Well, that was nice and easy; so how about summing the squares of the naturals less than n, for given n ? Well, I can't think of a trick like the duplicate in reverse, add pairwise and halve trick that got us the right formula for the sum of the naturals themselves, so let's see if we can come up with an inductive approach. (For reference, there is a beautiful way to prove it geometrically, exhibited by this video.) In fact, it turns out there's a slightly more complex-looking problem that, with a little ingenuity, is easy to solve, and from which we can infer the sum of squares; best of all, it generalizes nicely to give us the sum of any natural power. (As before for 0−1, we'll have some negative integers show up; you can chose to do arithmetic in the integers to resolve these, or you can note that they always arise in terms that have at least one factor of 0, meaning that we could have shuffled the sets over which we're summing to simply omit the terms that have a 0 factor, hence also all the terms that involve an unnatural term in them.) So, instead of sum(: i.i ←i :n), let's look at:

sum(: i.(i−1) ←i :n): = sum(: i.(i−1).(i+1 − (i−2))/3 ←i :n)
because the extra factor is just a long-winded way of writing 3/3; but we can now re-arrange this to:; = sum(: (i+1).i.(i−1) −i.(i−1).(i−2) ←i :n)/3; = (sum(: (i+1).i.(i−1) ←i :n) −sum(: j.(j−1).(j−2) ←j :n))/3
Now, the j = 0 term in the second sum is zero, so we can discard it; thus each j for which the second sum contributes a non-zero value is 1+i for some i – and look what happens if I write j = 1+i:; = (sum(: (i+1).i.(i−1) ←i :n) −sum(: (i+i).i.(i−1) ←1+i :n))/3
the two terms are summing the same values ! Of course, the second is summing over a different set of values for i, but we can at least cancel all the terms from values of i that show up for both sums; that is, every i in n for which 1+i is also in n; which is, in fact, every i in n except i = n−1, so this difference of sums just reduces to:; = n.(n−1).(n−2)/3

and we can get sum(: i.i ←i :n) as sum(: i.(i−1) +i ←i :n) = n.(n−1).(n−2)/3 +n.(n−1)/2 = n.(n−1).(2.n−1)/6. Note that, once again, we divide n.(n−1).(n−2) by 3 but necessarily get a whole number because n, n−1 and n−2 are three consecutive integers, so one of them is a multiple of three.

Well, I said we could generalize that to get the sum of any power; you might have guessed already that I'll do it by actually summing products of successive integers, instead of powers; once we know the sums for powers up to k, we can compute the sum of products of k+1 terms, i.(i−1)…(i−k), and deduce the sum of (k+1)-th powers from this, using our earlier knowledge of the sums of powers up to k.
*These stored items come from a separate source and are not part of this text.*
(** * ai-web-search-fastapi: the web-research pipeline, embedded in Rocq

    The development follows the three source files of the core:
    - [markdown_cleaner.py]: the [MarkdownCleaner] rewrite rules, on top of a
      backtracking matcher that plays the part of Python's [re] module;
    - [oprah.py]: URL discovery, the single-URL fetch and the fan-out;
    - [webthinker.py]: the bounded extraction stage, the top-level [search]
      and the cached entry point [search_web].

    Text is a [string] of bytes.  The statements are about ASCII text, on
    which Python's Unicode-aware classes ([\w], [\s], [\d]), [str.lower] and
    [str.strip] coincide with the ASCII ones used here; the few non-ASCII
    literals of the patterns are kept as their UTF-8 byte sequences.
    Everything outside the repository (HTTP, the search service, the HTML
    libraries, the vector store, the language model, [urlparse]) is a
    parameter: a field of the [world] or [services] record, or a variable of
    the section that uses it. *)

From Stdlib Require Import String Ascii List Bool Arith NArith ZArith Lia.
From Stdlib Require Import Sorting.Permutation DecimalString.
From stdpp Require Import gmap strings list.
Import ListNotations.

Local Open Scope string_scope.
Local Open Scope nat_scope.
Local Open Scope list_scope.

(** ** Python string primitives used by the sources *)

Module Py.

Definition chars := list ascii.

Definition of_str (s : string) : chars := list_ascii_of_string s.
Definition to_str (l : chars) : string := string_of_list_ascii l.
Lemma login_wrong_password (env : Env) (dto : LoginDto) (req : FastifyRequest)
    (w : World) (u : User) :
  account (dto_email dto) w = Some u -> is_active u = true ->
  argon2_verify env (password_hash u) (dto_password dto) = inr false ->
  login env dto req w =
  (Err (UnauthorizedException "Invalid credentials"),
   snd (audit_log env (login_failed_event u req)
          (set_verified
             (fun l => l ++ [(password_hash u, dto_password dto)]) w))).
Proof.
  intros Hacc Hact Hver. destruct dto as [e pw]; simpl in *. unfold login.
  cbv beta iota.
  rewrite bind_run. unfold findUnique_email, get. fold (account e w).
  rewrite Hacc, Hact. cbn [negb].
  rewrite bind_run, argon2_verify_run, Hver. cbn [negb].
  rewrite bind_run. fold (login_failed_event u req).
  rewrite audit_log_run. reflexivity.
Qed.

(** C4.  A login whose address matches no user runs exactly one hash
    verification, against the fixed placeholder hash, and then throws
    the invalid-credentials error.  A login with a wrong password for
    an existing active user also runs exactly one verification, against
    the stored hash, and throws the same error: both paths add one
    entry to the verification trace. *)
Theorem login_one_verification_either_way
    (env : Env) (dtoA dtoW : LoginDto) (reqA reqW : FastifyRequest)
    (wA wW : World) (u : User) :
  account (dto_email dtoA) wA = None ->
  account (dto_email dtoW) wW = Some u ->
  is_active u = true ->
  argon2_verify env (password_hash u) (dto_password dtoW) = inr false ->
  let absent := login env dtoA reqA wA in
  let wrong := login env dtoW reqW wW in
  fst absent = Err (UnauthorizedException "Invalid credentials")
  /\ verified (snd absent)
     = verified wA ++ [(PLACEHOLDER_HASH, dto_password dtoA)]
  /\ fst wrong = fst absent
  /\ verified (snd wrong)
     = verified wW ++ [(password_hash u, dto_password dtoW)]
  /\ length (verified (snd absent)) = S (length (verified wA))
  /\ length (verified (snd wrong)) = S (length (verified wW)).
Proof.
  intros HA HW Hact Hver absent wrong. unfold absent, wrong.
  rewrite (login_absent env dtoA reqA wA HA).
  rewrite (login_wrong_password env dtoW reqW wW u HW Hact Hver).
  pose proof (audit_log_frame env (login_failed_event u reqW)
                (set_verified
                   (fun l => l ++ [(password_hash u, dto_password dtoW)]) wW))
    as Hfr.
  cbv zeta in Hfr. destruct Hfr as (_ & _ & _ & _ & Hv & _).
  cbn [fst snd]. rewrite Hv. simpl verified.
  rewrite !length_app. simpl length.
  repeat split; auto; lia.
Qed.
(** C8. For an AI-derived intent whose [jobLevel] is one of the four
    levels, the query [buildEnhancedQuery] returns carries, next to the
    other top-level filters, an [experience] filter that a non-negative
    number of years satisfies exactly when it lies in the level's range:
    entry [0,2], mid [2,5], senior [5,10], executive from 10 on, bounds
    included; the filters of the base under other keys than [$or] stay
    beside it.  The call returns when keywords and skills are arrays,
    every skill is a valid pattern and the base has no [$or]. *)
Theorem C8_seniority_filter_ranges pd base level range :
  truthy (useAI pd) = true ->
  jobLevel pd = Str level ->
  spec_levelRange level = Some range ->
  (forall q,
     buildEnhancedQuery (Some pd) base = Returns q ->
     exists filter,
       q !! js "experience" = Some filter /\
       (forall x, (0 <= x)%Q -> satisfies_range filter x = in_range range x) /\
       (forall k, k <> js "$or" -> k <> js "experience" -> q !! k = base !! k)) /\
  (forall ks ss,
     keywords pd = Arr ks -> skills pd = Arr ss ->
     forallb RegExp_compiles ss = true ->
     base !! js "$or" = None ->
     exists q, buildEnhancedQuery (Some pd) base = Returns q).
Proof.
  intros Hai Hlevel Hrange. split.
  - intros q Hq.
    assert (Hother : forall k, k <> js "$or" -> k <> js "experience" ->
                               q !! k = base !! k).
    { intros k Hor Hexp.
      destruct (buildEnhancedQuery_shape (Some pd) base q Hq)
        as (disjuncts & r & ->).
      destruct r, disjuncts; simpl;
        rewrite ?lookup_insert_ne by congruence; reflexivity. }
    destruct (buildEnhancedQuery_ai_experience pd base q Hai Hq)
      as (found & Hfound & ->).
    rewrite Hlevel in Hfound. unfold spec_levelRange in Hrange.
    repeat case_bool_decide; subst; inversion Hrange; subst;
      vm_compute in Hfound; injection Hfound as <-.
    + eexists. split; [reflexivity|]. split; [|exact Hother].
      apply satisfies_entry.
    + eexists. split; [reflexivity|]. split; [|exact Hother].
      intros x _. apply satisfies_between.
    + eexists. split; [reflexivity|]. split; [|exact Hother].
      intros x _. apply satisfies_between.
    + eexists. split; [reflexivity|]. split; [|exact Hother].
      intros x _. apply satisfies_from.
  - intros ks ss Hks Hss Hcompile Hor.
    unfold buildEnhancedQuery, guardedLoop. rewrite Hai, Hks, Hss, Hor, Hlevel.
    cbn [negb nonEmpty length_positive levelMap_get truthy].
    set (conds0 := if truthy (processedQuery pd) then _ else _).
    assert (Hkw : exists conds1,
               (if (0 <? length ks)%nat
                then forEach_push (Arr ks)
                       (fun keyword => Returns [regexCondition "title" keyword;
                                                regexCondition "description" keyword])
                       conds0
                else Returns conds0) = Returns conds1).
    { destruct (0 <? length ks)%nat; [|eexists; reflexivity].
      apply forEach_push_returns. intros item _. eexists. reflexivity. }
    destruct Hkw as (conds1 & ->).
    set (conds1' := if truthy (jobTitle pd) then _ else _).
    assert (Hsk : exists conds2,
               (if (0 <? length ss)%nat
                then forEach_push (Arr ss) skillCondition conds1'
                else Returns conds1') = Returns conds2).
    { destruct (0 <? length ss)%nat; [|eexists; reflexivity].
      apply forEach_push_returns. intros item Hin.
      unfold skillCondition. rewrite forallb_forall in Hcompile.
      rewrite (Hcompile item Hin). eexists. reflexivity. }
    destruct Hsk as (conds2 & ->).
    destruct (0 <? length conds2)%nat; cbn [default or_concat truthy negb];
      destruct (negb (bool_decide (level = [])));
      repeat match goal with
             | |- context [truthy ?v] => destruct (truthy v)
             end;
      eexists; reflexivity.
Qed.

End BuilderClaims.

Section BuilderExamples.
Import Groq Samples.
Existing Instance asciiEngine.

(** [status] survives an AI-derived intent that sets [experience]. *)
Lemma C4_witness :
  exists q,
    buildEnhancedQuery (Some (levelIntent "senior")) baseFilters = Returns q /\
    q !! js "status" = Some (Str (js "active")).
Proof.
  destruct (buildEnhancedQuery (Some (levelIntent "senior")) baseFilters)
    as [q|e] eqn:Hq; [|vm_compute in Hq; discriminate].
  exists q. split; [reflexivity|].
  destruct (C4_build_keeps_filters_it_does_not_set
              (Some (levelIntent "senior")) baseFilters) as (_ & Hframe).
  destruct (Hframe q Hq) as (_ & Hstatus & _).
  rewrite Hstatus. vm_compute. reflexivity.
Defined.

(** C4 as stated fails: the base filter [experience: { $lte: 3 }] is
    replaced by the range of the level [senior]. *)
Lemma C4_counterexample :
  baseFilters !! js "experience" = Some (Obj [(js "$lte", Num 3)]) /\
  exists q,
    buildEnhancedQuery (Some (levelIntent "senior")) baseFilters = Returns q /\
    q !! js "experience" =
      Some (Obj [(js "$gte", Num 5); (js "$lte", Num 10)]) /\
    q !! js "experience" <> baseFilters !! js "experience".
Proof.
  split; [vm_compute; reflexivity|].
  eexists. split; [reflexivity|].
  split; [vm_compute; reflexivity | vm_compute; discriminate].
Qed.

(** The path for intents that are not AI-derived assigns [$or] where the
    AI path concatenates: a base [$or] is lost there. *)
Example fallback_path_replaces_or :
  exists q,
    buildEnhancedQuery
      (Some (directSearchIntent (Str (js "python")) [] Undefined))
      (<[js "$or" := Arr [regexCondition "location" (Str (js "Pune"))]]> ∅)
    = Returns q /\
    q !! js "$or" = Some (Arr (phraseConditions (Str (js "python")))).
Proof.
  eexists. split; [reflexivity|]. vm_compute. reflexivity.
Qed.

(** A skill that is not a valid pattern makes the builder throw. *)
Example invalid_skill_pattern_throws (engine : Engine) pd base :
  truthy (useAI pd) = true ->
  keywords pd = Arr [] ->
  skills pd = Arr [Str (js "C++")] ->
  @RegExp_compiles engine (Str (js "C++")) = false ->
  exists e, @buildEnhancedQuery engine (Some pd) base = Throws e.
Proof.
  intros Hai Hk Hs Hc. unfold buildEnhancedQuery, guardedLoop.
  rewrite Hai, Hk, Hs. simpl. unfold skillCondition. rewrite Hc.
  eexists. reflexivity.
Qed.

Lemma C8_witness :
  exists q filter,
    buildEnhancedQuery (Some (levelIntent "senior")) baseFilters = Returns q /\
    q !! js "experience" = Some filter /\
    satisfies_range filter 5 = true /\
    satisfies_range filter 10 = true /\
    satisfies_range filter 4 = false /\
    satisfies_range filter 11 = false.
Proof.
  destruct (C8_seniority_filter_ranges (levelIntent "senior") baseFilters
              (js "senior") (5%Q, Some 10%Q) eq_refl eq_refl eq_refl)
    as (Hfilter & Hreturns).
  destruct (Hreturns [] [] eq_refl eq_refl eq_refl eq_refl) as (q & Hq).
  destruct (Hfilter q Hq) as (filter & Hexp & Hsat & _).
  exists q, filter. split; [exact Hq|]. split; [exact Hexp|].
  repeat split; rewrite Hsat by lra; reflexivity.
Defined.

End BuilderExamples.

(* ===================================================================== *)
(** * Further properties of the two services *)
(* ===================================================================== *)

(** ** Errors and calls of the ranking orchestrator *)

Section RankErrors.
Import Recommendation.
Context `{Engine} `{Natural}.

Lemma rankJobIds_result w user jobs :
  result (rankJobIds w user jobs) =
  match result (getOpenAIRecommendations w user jobs) with
  | Returns ranked =>
      if truthy ranked then Returns ranked
      else Returns (Arr (map (fun job => Str (_id job)) (fallbackOrder user jobs)))
  | Throws e => Throws e
  end.
Proof.
  destruct (result (getOpenAIRecommendations w user jobs)) as [v|e] eqn:Hv.
  - destruct (truthy v) eqn:Ht.
    + unfold rankJobIds, result in *.
      destruct (getOpenAIRecommendations w user jobs) as [t r]. simpl in Hv. subst r.
      unfold bind. rewrite Ht. reflexivity.
    + eapply rankJobIds_fallback; eassumption.
  - destruct (getOpenAIRecommendations_returns w user jobs) as (v & Hv'). congruence.
Qed.

Lemma getRecommendations_result w userId limit :
  result (getRecommendations w userId limit) =
  match User_findById w userId with
  | Throws e => Throws e
  | Returns None => Throws (mkError PlainError (js "User not found"))
  | Returns (Some user) =>
      match Job_find_active w with
      | Throws e => Throws e
      | Returns [] => Returns []
      | Returns jobs =>
          match result (rankJobIds w user jobs) with
          | Returns (Arr ids) =>
              Returns (Array_slice0
                         (filter_defined
                            (map (fun id => Map_get (jobMapOf jobs) id) ids))
                         (default 10 limit))
          | Returns _ =>
              Throws (mkError TypeError (js "rankedJobIds.map is not a function"))
          | Throws e => Throws e
          end
      end
  end.
Proof.
  destruct (User_findById w userId) as [[user|]|e] eqn:Hu.
  - destruct (Job_find_active w) as [[|j jobs]|e] eqn:Hj.
    + unfold getRecommendations, try_catch, bind, emit, lift, result.
      rewrite Hu, Hj. reflexivity.
    + apply getRecommendations_found; [assumption .. | discriminate].
    + unfold getRecommendations, try_catch, bind, emit, lift, result.
      rewrite Hu, Hj. reflexivity.
  - unfold getRecommendations, try_catch, bind, emit, lift, result.
    rewrite Hu. reflexivity.
  - unfold getRecommendations, try_catch, bind, emit, lift, result.
    rewrite Hu. reflexivity.
Qed.

(** X1. [getRecommendations] throws in four situations only: the user
    look-up throws, the user does not exist, the job query throws, or the
    external ranking gave a truthy value that is not an array.  The error
    of a collaborator reaches the caller unchanged. *)
Theorem getRecommendations_throws_iff w userId limit e :
  result (getRecommendations w userId limit) = Throws e <->
  User_findById w userId = Throws e \/
  (User_findById w userId = Returns None /\
   e = mkError PlainError (js "User not found")) \/
  (exists user,
     User_findById w userId = Returns (Some user) /\
     (Job_find_active w = Throws e \/
      exists jobs ranked,
        Job_find_active w = Returns jobs /\ jobs <> [] /\
        result (getOpenAIRecommendations w user jobs) = Returns ranked /\
        truthy ranked = true /\ (forall ids, ranked <> Arr ids) /\
        e = mkError TypeError (js "rankedJobIds.map is not a function"))).
Proof.
  rewrite getRecommendations_result.
  destruct (User_findById w userId) as [[user|]|e0] eqn:Hu.
  - destruct (Job_find_active w) as [[|j jobs]|e1] eqn:Hj.
    + split; [discriminate|].
      intros [? | [[? _] | (u & Hu' & [? | (jobs & r & Hj' & Hne & _)])]];
        congruence.
    + rewrite rankJobIds_result.
      destruct (getOpenAIRecommendations_returns w user (j :: jobs)) as (v & Hv).
      rewrite Hv. destruct (truthy v) eqn:Ht.
      * split.
        -- intros He. right. right. exists user. split; [reflexivity|]. right.
           exists (j :: jobs), v. split; [reflexivity|]. split; [discriminate|].
           split; [exact Hv|]. split; [exact Ht|].
           destruct v; try discriminate; inversion He; split;
             solve [reflexivity | intros ids; discriminate].
        -- intros [? | [[? _] | (u & Hu' & [? | (jobs' & r & Hj' & _ & Hr & _ & Hna & ->)])]];
             try congruence.
           assert (u = user) by congruence. subst u.
           assert (jobs' = j :: jobs) by congruence. subst jobs'.
           assert (r = v) by congruence. subst r.
           destruct v; try reflexivity. exfalso. eapply Hna. reflexivity.
      * split; [discriminate|].
        intros [? | [[? _] | (u & Hu' & [? | (jobs' & r & Hj' & _ & Hr & Ht' & _)])]];
          congruence.
    + split.
      * intros He. inversion He. right. right. exists user.
        split; [reflexivity|]. left. reflexivity.
      * intros [? | [[? _] | (u & Hu' & [He | (jobs & r & Hj' & _)])]];
          congruence.
  - split.
    + intros He. inversion He. right. left. split; reflexivity.
    + intros [? | [[_ ->] | (u & Hu' & _)]]; congruence.
  - split.
    + intros He. inversion He. left. reflexivity.
    + intros [He | [[? _] | (u & Hu' & _)]]; congruence.
Qed.

End RankErrors.

Section RankCalls.
Import Recommendation.
Context `{Engine} `{Natural}.

(** The run of [getOpenAIRecommendations] once a credential is configured
    and every job has a description. *)
Lemma getOpenAIRecommendations_with_key w user jobs :
  OPENAI_API_KEY w = true ->
  (forall job, In job jobs -> description job <> None) ->
  getOpenAIRecommendations w user jobs =
  match openai_chat w user jobs with
  | Throws _ => ([EvOpenAIRequest; EvConsoleError], Returns Null)
  | Returns content =>
      match JSON_parse (trim content) with
      | Throws _ => ([EvOpenAIRequest; EvConsoleError], Returns Null)
      | Returns ranked => ([EvOpenAIRequest], Returns ranked)
      end
  end.
Proof.
  unfold getOpenAIRecommendations, build_prompt. intros -> Hall. simpl.
  assert (Hall' : forallb (fun job => bool_decide (is_Some (description job))) jobs = true).
  { apply forallb_forall. intros job Hin. apply bool_decide_eq_true.
    specialize (Hall job Hin). destruct (description job); [eauto | congruence]. }
  rewrite Hall'.
  destruct (openai_chat w user jobs) as [content|e]; [|reflexivity].
  simpl. destruct (JSON_parse (trim content)); reflexivity.
Qed.
(** * Malbolge Unshackled interpreter (unshackled.c): model and properties

    A shallow embedding of the interpreter's data structures and functions,
    followed by the properties established about them.

    Conventions of the embedding.
    - C integers are [Z]; the C operators [%] and [/] are [Z.rem] and
      [Z.quot] (truncation towards zero).  Where a signed operation could
      leave the range of its type this is written out: [int32] wraps
      around, [mod_] yields no result.
    - A [Trits] ring (circular, doubly linked) of [width] nodes is the list
      of its trits read from [n->tail] along [->left], that is from the
      least significant position 0 to the most significant one; [width] is
      the length of that list.  The state left by [xlat2] ([tail = 0],
      [width = 0]) is the empty list.
    - Pointers to [MemCell] are positive numbers, [malloc] hands out the
      next unused one and is taken to succeed; a null pointer is [None].
      Every [Number] has a single owner (a register, a cell or an entry of
      [initial_values]), so numbers are stored by value; cells are shared
      between tree nodes and live in a heap.
    - A function that would dereference a null pointer or read outside an
      array yields [None] (for pure functions) or [Undef].
    - The values [main] draws from [rand()] at startup are the fields of a
      [Config]; the later calls of [rand()] read a fixed sequence. *)

From Stdlib Require Import ZArith List Bool Lia.
From stdpp Require Import gmap.
Import ListNotations.

Local Open Scope Z_scope.

(** ** Numbers *)

Definition T0 : Z := 0.
Definition T1 : Z := 1.
Definition T2 : Z := 2.

Record Number := mkNumber {
  head : Z;
  tail : list Z;
  memptr : option positive;  (* pointer to memory[Number]; None: to be computed *)
  unicode : Z                (* codepoint; -1: not a codepoint; -2: to be computed *)
}.

Definition width (n : Number) : nat := length (tail n).

Record MemCell := mkMemCell {
  val : option Number;
  next : option positive
}.

Definition set_tail (n : Number) (l : list Z) : Number :=
  mkNumber (head n) l (memptr n) (unicode n).

Definition set_head (n : Number) (h : Z) : Number :=
  mkNumber h (tail n) (memptr n) (unicode n).

Definition set_memptr (n : Number) (p : option positive) : Number :=
  mkNumber (head n) (tail n) p (unicode n).

Definition set_unicode (n : Number) (u : Z) : Number :=
  mkNumber (head n) (tail n) (memptr n) u.

(** Linking a new node holding [t] between the most significant node and
    [n->tail], with [width++]. *)
Definition push_trit (n : Number) (t : Z) : Number :=
  set_tail n (tail n ++ [t]).

(** [it->trit = t] for the node at position [i]. *)
Definition store_trit (n : Number) (i : nat) (t : Z) : Number :=
  set_tail n (<[i := t]> (tail n)).

(** *** clone_number, copy_number *)

Definition clone_number (i : Number) : Number :=
  mkNumber (head i) (tail i) (memptr i) (unicode i).

Definition copy_number (n i : Number) : Number :=
  mkNumber (head i) (tail i) (memptr i) (unicode i).

(** *** update_unicode *)

(** The value of an [int32_t] after an operation with the mathematical
    result [x]: two's complement wrap-around. *)
Definition int32 (x : Z) : Z := (x + 2 ^ 31) mod 2 ^ 32 - 2 ^ 31.

Fixpoint update_unicode_loop (its : list Z) (u factor : Z) : Z :=
  match its with
  | [] => u
  | t :: rest =>
      let u := int32 (u + int32 (factor * t)) in
      let factor :=
        if factor <? 0x110000 then int32 (factor * 3) else factor in
      if u >=? 0x110000 then -1 else update_unicode_loop rest u factor
  end.

Definition update_unicode (n : Number) : Number :=
  if negb (unicode n =? -2) then n
  else if negb (head n =? T0) then set_unicode n (-1)
  else set_unicode n (update_unicode_loop (tail n) 0 1).

(** *** to_number *)

(** The digits written by the [while (symbol /= 3)] loop, after the first
    one; [fuel] bounds the number of iterations. *)
Fixpoint to_number_loop (fuel : nat) (symbol : Z) : list Z :=
  match fuel with
  | O => []
  | S fuel =>
      let symbol := Z.quot symbol 3 in
      if symbol =? 0 then [] else Z.rem symbol 3 :: to_number_loop fuel symbol
  end.

Definition trits_of (symbol : Z) : list Z :=
  Z.rem symbol 3 :: to_number_loop (Z.to_nat (Z.log2 symbol)) symbol.

(** [None] is the [exit(1)] on a negative argument. *)
Definition to_number (symbol : Z) : option Number :=
  if symbol <? 0 then None
  else Some (mkNumber T0 (trits_of symbol) None
               (if symbol <? 0x110000 then symbol else -1)).

Definition nl : Number := mkNumber T2 [T1] None (-1).
Definition eof : Number := mkNumber T2 [T2] None (-1).

(** *** is_nl *)

Definition is_nl (n : Number) : option bool :=
  if negb (head n =? T2) then Some false
  else match tail n with
       | [] => None
       | t0 :: rest =>
           if forallb (fun t => t =? T2) (rev rest)
           then Some (t0 =? T1) else Some false
       end.

(** *** mod *)

Definition int_range (x : Z) : bool := (- 2 ^ 31 <=? x) && (x <? 2 ^ 31).

(** The loop of [mod]; [None] when an intermediate value leaves the range
    of [int]. *)
Fixpoint mod_loop (its : list Z) (h modul result position : Z) : option Z :=
  match its with
  | [] => Some result
  | t :: rest =>
      let prod := position * (t + (modul - h)) in
      let result1 := result + prod in
      let result2 := Z.rem result1 modul in
      let position1 := position * 3 in
      let position2 := Z.rem position1 modul in
      if int_range prod && int_range result1 && int_range position1
      then mod_loop rest h modul result2 position2
      else None
  end.

(** The source's [mod]; the name is a reserved notation here. *)
Definition mod_ (n : Number) (modul : Z) : option Z :=
  if modul =? 0 then None
  else
    let result := Z.rem 29524 modul * head n in
    if int_range result then mod_loop (tail n) (head n) modul result 1
    else None.

(** *** increment *)

(** The carry loop.  The boolean tells whether the function returned from
    inside the loop. *)
Fixpoint increment_loop (its : list Z) : list Z * bool :=
  match its with
  | [] => ([], false)
  | t :: rest =>
      let t := Z.rem (t + 1) 3 in
      if negb (t =? 0) then (t :: rest, true)
      else let '(rest', returned) := increment_loop rest in
           (t :: rest', returned)
  end.

Definition increment (cells : gmap positive MemCell) (n : Number)
  : option Number :=
  let u := if (unicode n >=? 0) && (unicode n <? 0x110000 - 1)
           then unicode n + 1 else -2 in
  let p := match memptr n with
           | Some p => match cells !! p with
                       | Some cl => Some (next cl)
                       | None => None
                       end
           | None => Some None
           end in
  match p with
  | None => None
  | Some p =>
      let '(its, returned) := increment_loop (tail n) in
      if returned then Some (mkNumber (head n) its p u)
      else if head n =? T2 then Some (mkNumber T0 its p u)
      else match tail n with
           | [] => None
           | _ => Some (mkNumber (head n) (its ++ [head n + 1]) p u)
           end
  end.

(** *** xlat2 and repair_number_after_xlat2 *)

Definition xlat2_table : list Z :=
  [53;122;93;38;103;113;116;121;102;114;36;40;119;101;52;123;87;80;41;72;
   45;90;110;44;91;37;92;51;100;76;43;81;59;62;85;33;112;74;83;55;50;70;
   104;79;65;49;67;66;54;118;94;61;73;95;48;47;56;124;106;115;98;57;109;
   60;46;84;86;97;99;96;117;89;42;77;75;39;88;126;120;68;108;125;82;69;
   111;107;78;58;35;63;71;34;105;64].

(** [None] is the [exit(1)] with "cannot apply xlat2". *)
Definition xlat2 (n : Number) : option Number :=
  let n := update_unicode n in
  if (unicode n <? 33) || (unicode n >? 126) then None
  else
    let u := nth (Z.to_nat (Z.rem (unicode n - 33) 94)) xlat2_table 0 in
    Some (mkNumber (head n) [] (memptr n) u).

Definition repair_number_after_xlat2 (n : Number) : Number :=
  match tail n with
  | _ :: _ => n
  | [] =>
      if unicode n <? 0 then n
      else mkNumber (head n) (trits_of (unicode n)) None (unicode n)
  end.

(** *** rotate_r *)

Fixpoint rotate_r_pad (k : nat) (n : Number) : Number :=
  match k with
  | O => n
  | S k => rotate_r_pad k (push_trit n (head n))
  end.

Definition rotate_r (n : Number) (rotwidth : Z) : option Number :=
  match tail n with
  | [] => None
  | _ =>
      let n := rotate_r_pad (Z.to_nat (rotwidth - Z.of_nat (width n))) n in
      match tail n with
      | [] => None
      | t :: rest => Some (mkNumber (head n) (rest ++ [t]) None (-2))
      end
  end.

(** *** get_real_width *)

Fixpoint get_real_width_loop (its : list Z) (h : Z) (i real_width : Z) : Z :=
  match its with
  | [] => real_width
  | t :: rest =>
      get_real_width_loop rest h (i + 1)
        (if negb (t =? h) then i + 1 else real_width)
  end.

Definition get_real_width (n : Number) : Z :=
  get_real_width_loop (tail n) (head n) 0 0.

(** *** opr *)

Definition OPR : list Z := [1;0;0; 1;0;2; 2;2;1].

Definition OPR_at (i : Z) : option Z :=
  if i <? 0 then None else OPR !! Z.to_nat i.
Now, because we're dealing with products of consecutive naturals, it actually simplifies matters to introduce a function (the number of subsets having m members in a set with n members; but I'll here use the transpose of the usual chose(n, m) = C(m, n)) related to Pascal's triangle:

C = (: ({naturals}: n!/(n−m)!/m! ←n |{naturals}) ←m |{naturals})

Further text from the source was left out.